3D reconstruction of plants using probabilistic voxel carving

Abstract

We propose a probabilistic voxel carving algorithm to efficiently reconstruct 3D models of maize plants and extract leaf traits for phenotyping. Traditional voxel carving algorithm is restricted to a limited number of views and usually requires multiple coordinated cameras in the imaging setup. They are also not robust small movements of the object, which introduce noise into the data. These imperfections in data collection can lead to large regions of the object being carved away during the voxel carving process, leading to incomplete and disjoint objects. We have developed a probabilistic voxel carving algorithm to overcome these challenges. In this approach, instead of carving out or keeping a voxel in a binary manner, we associate a probability of a voxel corresponding to it being part of the plant. We then use a user-defined probability cutoff to obtain the final voxelized plant geometry. We optimize the data collection procedure by adopting a rotating base to hold the plant and then capturing videos of the rotating plants, thereby obtaining an arbitrary number of views by extracting the image frames.
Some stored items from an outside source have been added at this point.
(** ** One reconcile *)

(** A program of Kubernetes calls that neither read nor write the host. *)
Lemma hoare_api {A} after (I : host -> host_call -> Prop) (p : M A) (P : call_t -> Prop) s (Q : host -> A -> Prop) :
  calls P p -> (forall c, P c -> I s (Api c)) ->
  (forall c r s', P c -> after s (Ev (Api c) r) s' -> s' = s) ->
  (forall a, Q s a) -> hoare after I s (api p) Q.
Proof.
  intros Hp HI Hs HQ. induction p as [a | c k IH]; cbn in *; [apply HQ |].
  destruct Hp as [Hc Hk]. split; [by apply HI |]. intros r s' Ha. apply Hs in Ha as ->; [| done]. by apply IH.
Qed.

(** The metrics and the clock. *)
Definition observes (c : call_t) : Prop := match c with UtcNow | MetricOp _ => True | _ => False end.
Lemma observes_after s c r s' : observes c -> host_after s (Ev (Api c) r) s' -> s' = s.
Proof. by destruct c. Qed.

Lemma stamp_observes : calls observes stamp_kata_config_last_sync.
Proof. unfold stamp_kata_config_last_sync. pstep as now; [done |]. prog_hnf. by case_bool_decide. Qed.
Lemma record_write_observes b : calls observes (record_kata_config_write b).
Proof.
  unfold record_kata_config_write. apply calls_bind; [done |]. intros _. apply calls_bind; [by destruct b |].
  intros _. apply stamp_observes.
Qed.
Lemma record_delete_observes : calls observes record_kata_config_delete.
Proof. unfold record_kata_config_delete. apply calls_bind; [done |]. intros _. apply stamp_observes. Qed.

Section restart.
Context `{Externals} `{KataRefJson} `{Sha256}.

(** The calls of the engine run no command. *)
Definition no_command (c : host_call) : Prop := match c with RunCommand _ => False | _ => True end.

Lemma hoare_calls {A} (I : host -> host_call -> Prop) (P : host_call -> Prop) (p : K A) Q : forall s,
  calls P p -> hoare host_after I s p Q -> hoare host_after (λ s c, I s c /\ P c) s p Q.
Proof.
  induction p as [a | c k IH]; cbn; intros s Hp Hh; [done |]. destruct Hp as [Hc Hk], Hh as [HI Hh].
  split; [done |]. intros r s' Ha. by apply IH; [| apply Hh].
Qed.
Additionally, we leverage GPU computing to implement our voxel carving and trait extraction pipeline for a large dataset with over 1000 maize plants with high voxel resolutions (such as 10243). Our results demonstrate that our algorithm is robust and can handle an arbitrary number of views, and can automatically extract plant traits such as the number of leaves and leaf angles. Our approach shows that 3D reconstructions of plants from multi-view images can accurately extract multiple phenotypic traits, enabling better plant breeding programs.